While Amazon claims the fee is “temporary,” they haven’t given a timeline for its removal. This leaves sellers uncertain about how long they’ll face this extra cost.

Amazon — By The Numbers
Ticker AMZN ($212.44, +1.28%)
CEO Andy Jassy
Headquarters Seattle, WA
Founded 1994
New Surcharge 3.5% added to fulfillment fees
Markets Affected United States and Canada

What Is a Fulfillment Surcharge?

When you buy from a third-party seller on Amazon, that seller pays Amazon to store, pack, and ship the item. This service is known as Fulfillment by Amazon, or FBA. The new 3.5% surcharge adds to those existing fees.

Think of it like a restaurant adding a fuel surcharge to your delivery bill. The restaurant doesn’t absorb the cost — it gets passed on to you. The same logic applies here.

Why Is Amazon Doing This Now?

Amazon points to rising fuel costs, which are influenced by the ongoing Iran conflict and its impact on global energy markets. When oil prices rise, the costs of operating delivery vehicles and running fulfillment centers, which rely heavily on fuel, increase sharply.

This isn’t the first time Amazon has turned to sellers during tough times. In 2022, they implemented a similar fuel and inflation surcharge after gas prices surged due to Russia’s invasion of Ukraine. That surcharge eventually became part of a broader fee restructuring, which has made sellers cautious about this current change.

What Happens to Sellers — and to You

Third-party sellers represent over 60% of sales on Amazon’s marketplace. When their costs rise, they typically have two options: absorb the additional expense and reduce their profit margin or raise prices for customers.

Many smaller sellers already operate on tight margins, so a 3.5% increase is significant. For instance, on a $100 order with $10 in fulfillment fees, sellers will now pay $10.35. Multiply that across many orders, and it adds up fast.

For shoppers, this likely means slightly higher prices on goods from smaller third-party sellers, especially in categories like electronics, home goods, and apparel where independent sellers dominate.

What This Means

If you regularly shop on Amazon, you might notice small price hikes on items from third-party sellers in the coming weeks.

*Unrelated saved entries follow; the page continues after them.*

(* ===== verification/Guard.v ===== *)
(** * The gateway's ingress guard

    [crates/famp-gateway/src/ingress_guard.rs]: the cheap checks that run on
    unverified bytes before any signature is verified.  Audience, freshness,
    replay and rate limit, in that order, over the process-lifetime replay cache
    and rate buckets. *)

From Stdlib Require Import Strings.Byte Ascii.
From stdpp Require Import gmap strings list.
From S2P Require Import Prelude Json Proto WireInstance Principal Clock NonceTable.
Local Open Scope Z_scope.

Definition CLOCK_SKEW_WINDOW_SECS : Z := 300.
Definition REPLAY_CACHE_TTL_SECS : Z := 600.
Definition REPLAY_CACHE_MAX_PER_SENDER : nat := 4096%nat.
Definition RATE_LIMIT_MAX_PER_WINDOW : Z := 120.
Definition RATE_LIMIT_WINDOW_SECS : Z := 60.
#[global] Arguments REPLAY_CACHE_MAX_PER_SENDER : simpl never.

Inductive GuardReject :=
| GBadEnvelopeShape
| GStaleTimestamp (ts now : string) (skew_secs : Z)
| GReplayedNonce (principal nonce : string)
| GMissingNonce (principal : string)
| GForeignDomain (expected got : string)
| GSenderNotBacked (principal : string)
| GRateLimited (principal : string) (limit window_secs : Z).

Record PeekedFields := mkPeeked {
  pk_from : Principal; pk_to : Principal; pk_ts : string;
  pk_nonce : option string; pk_expiry : option string }.

Definition replay_bounds_ok (skew_secs ttl_secs max_per_sender rate_max rate_window_secs : Z) :
    bool :=
  if rate_window_secs <=? 0 then false
  else (2 * skew_secs <=? ttl_secs) &&
       (Z.quot (ttl_secs * rate_max) rate_window_secs <=? max_per_sender).

(** ** Peeking *)
Section peek.
Context `{WL : WireLib}.

Definition required_string (obj : list (string * Value)) (field : string) :
    result string GuardReject :=
  letsome s := obj_get field obj ≫= as_str orelse Err GBadEnvelopeShape in Ok s.

Definition required_principal (obj : list (string * Value)) (field : string) :
    result Principal GuardReject :=
  trying raw := required_string obj field catch e => Err e in
  map_err (fun _ => GBadEnvelopeShape) (Principal_from_str raw).

Definition optional_string (obj : list (string * Value)) (field : string) :
    result (option string) GuardReject :=
  match obj_get field obj with
  | None => Ok None
  | Some (VString s) => Ok (Some s)
  | Some _ => Err GBadEnvelopeShape
  end.

Definition peek_guard_fields (body : bytes) : result PeekedFields GuardReject :=
  letok value := from_slice_strict body orelse Err GBadEnvelopeShape in
  letsome obj := as_object value orelse Err GBadEnvelopeShape in
  trying from := required_principal obj "from" catch e => Err e in
  trying to := required_principal obj "to" catch e => Err e in
  trying ts := required_string obj "ts" catch e => Err e in
  trying nonce := optional_string obj "nonce" catch e => Err e in
  trying expiry := optional_string obj "expiry" catch e => Err e in
  Ok (mkPeeked from to ts nonce expiry).
End peek.

(** ** The replay cache *)
Abbreviation ReplayCache := (gmap string NonceTable).

Definition sender_entries (c : ReplayCache) (sender : string) : NonceTable :=
  default ∅ (c !! sender).

Definition cache_live (now : OffsetDateTime) (kv : string * OffsetDateTime) : Prop :=
  whole_seconds (now - kv.2) < REPLAY_CACHE_TTL_SECS.
#[export] Instance cache_live_dec now kv : Decision (cache_live now kv).
Proof. unfold cache_live. apply _. Defined.

(** [min_by] with the comparison of the closure: [Iterator::min_by] keeps the
    earlier of two equal elements. *)
Definition entry_cmp (a b : string * OffsetDateTime) : comparison :=
  match Z.compare a.2 b.2 with Eq => String.compare a.1 b.1 | c => c end.
Definition min_entry (l : list (string * OffsetDateTime)) : option (string * OffsetDateTime) :=
  foldl (fun acc y =>
    match acc with
    | None => Some y
    | Some x => match entry_cmp x y with Gt => Some y | _ => Some x end
    end) None l.

Definition cache_record (c : ReplayCache) (sender nonce : string) (now : OffsetDateTime) :
    ReplayCache * result unit GuardReject :=
  if String.eqb nonce EmptyString then (c, Err (GMissingNonce sender)) else
  let inner := filter (cache_live now) (sender_entries c sender) in
  if is_some (inner !! nonce) then (<[sender := inner]> c, Err (GReplayedNonce sender nonce))
  else
    let inner :=
      if (REPLAY_CACHE_MAX_PER_SENDER <=? size inner)%nat then
        match min_entry (map_to_list inner) with
        | Some (oldest, _) => delete oldest inner
        | None => inner
        end
      else inner in
    (<[sender := <[nonce := now]> inner]> c, Ok tt).

Definition cache_sweep (c : ReplayCache) (now : OffsetDateTime) : ReplayCache :=
  filter (fun kv => kv.2 <> ∅) ((fun inner : NonceTable => filter (cache_live now) inner) <$> c).

Definition len_for (c : ReplayCache) (sender : string) : nat := size (sender_entries c sender).

(** ** The rate limiter *)
Abbreviation RateLimiter := (gmap string (OffsetDateTime * Z)).

Definition rate_admit (b : RateLimiter) (sender : string) (now : OffsetDateTime) :
    RateLimiter * result unit GuardReject :=
  let bucket := default (now, 0) (b !! sender) in
  if RATE_LIMIT_WINDOW_SECS <=? whole_seconds (now - bucket.1) then (<[sender := (now, 1)]> b, Ok tt)
  else if bucket.2 <? RATE_LIMIT_MAX_PER_WINDOW
  then (<[sender := (bucket.1, bucket.2 + 1)]> b, Ok tt)
  else (<[sender := bucket]> b,
        Err (GRateLimited sender RATE_LIMIT_MAX_PER_WINDOW RATE_LIMIT_WINDOW_SECS)).

(** ** The chain *)
Record IngressGuard := mkGuard {
  g_started_at : OffsetDateTime; g_replay : ReplayCache; g_rate : RateLimiter }.
Definition guard_new (now : OffsetDateTime) : IngressGuard := mkGuard now ∅ ∅.

Record GuardInput := mkInput {
  gi_peeked : PeekedFields; gi_now : string; gi_own_domain : string; gi_sender_is_backed : bool }.

Definition audience_check (input : GuardInput) : result unit GuardReject :=
  let got := pr_authority (pk_to (gi_peeked input)) in
  if negb (String.eqb got (gi_own_domain input))
  then Err (GForeignDomain (gi_own_domain input) got)
  else if negb (gi_sender_is_backed input)
  then Err (GSenderNotBacked (pr_name (pk_from (gi_peeked input))))
  else Ok tt.

Section gates.
Context `{TL : TimeLib}.

Definition freshness_check (ts now : string) (skew_secs : Z) : result unit GuardReject :=
  letsome ts_instant := rfc3339_parse ts orelse Err GBadEnvelopeShape in
  letsome now_instant := rfc3339_parse now orelse Err GBadEnvelopeShape in
  let diff_secs := Z.abs (whole_seconds (now_instant - ts_instant)) in
  if diff_secs <=? skew_secs then Ok tt else Err (GStaleTimestamp ts now skew_secs).

Definition run_cheap_gates (input : GuardInput) (guard : IngressGuard) :
    IngressGuard * result unit GuardReject :=
  trying _ := audience_check input catch e => (guard, Err e) in
  trying _ := freshness_check (pk_ts (gi_peeked input)) (gi_now input) CLOCK_SKEW_WINDOW_SECS
    catch e => (guard, Err e) in
  let sender := pr_name (pk_from (gi_peeked input)) in
  letsome nonce := pk_nonce (gi_peeked input) orelse (guard, Err (GMissingNonce sender)) in
  letsome parsed_now := rfc3339_parse (gi_now input) orelse (guard, Err GBadEnvelopeShape) in
  let '(replay, r) := cache_record (g_replay guard) sender nonce parsed_now in
  let guard := mkGuard (g_started_at guard) replay (g_rate guard) in
  trying _ := r catch e => (guard, Err e) in
  let '(rate, r) := rate_admit (g_rate guard) sender parsed_now in
  (mkGuard (g_started_at guard) (g_replay guard) rate, r).
End gates.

Products sold directly by Amazon probably won’t be affected. You can tell the difference by checking if the listing says “Ships from and sold by Amazon.com” or shows a seller’s name.

For sellers on Amazon’s platform, the surcharge takes effect without a clear end date, complicating financial planning. Amazon’s use of “temporary” without a specific timeline frustrates many in the seller community.

Community Reaction

“‘Temporary’ is doing a lot of heavy lifting in that announcement. Remember when the 2022 surcharge was temporary?” — u/FBA_Grind, r/AmazonSeller

“So Amazon stock is up over 1% on the day they announce sellers are paying more. Funny how that works.” — YouTube comment on TechCrunch’s coverage, @marketplace_mike

Sources

What To Watch

  • No removal date set: Amazon hasn’t provided a timeline for ending the surcharge. Keep an eye out for any official announcements, especially if oil prices stabilize.
  • Seller pricing shifts: Prices from third-party sellers on Amazon might start to rise over the next few weeks as they adapt to the new fee structure.
  • Regulatory attention: With Amazon under antitrust scrutiny in the US and EU, a fee increase that pressures smaller sellers may attract more attention from regulators.
  • Energy markets: The future of oil prices related to the Iran situation will likely influence how long “temporary” lasts. If prices drop, Amazon will feel pressure to eliminate the surcharge quickly.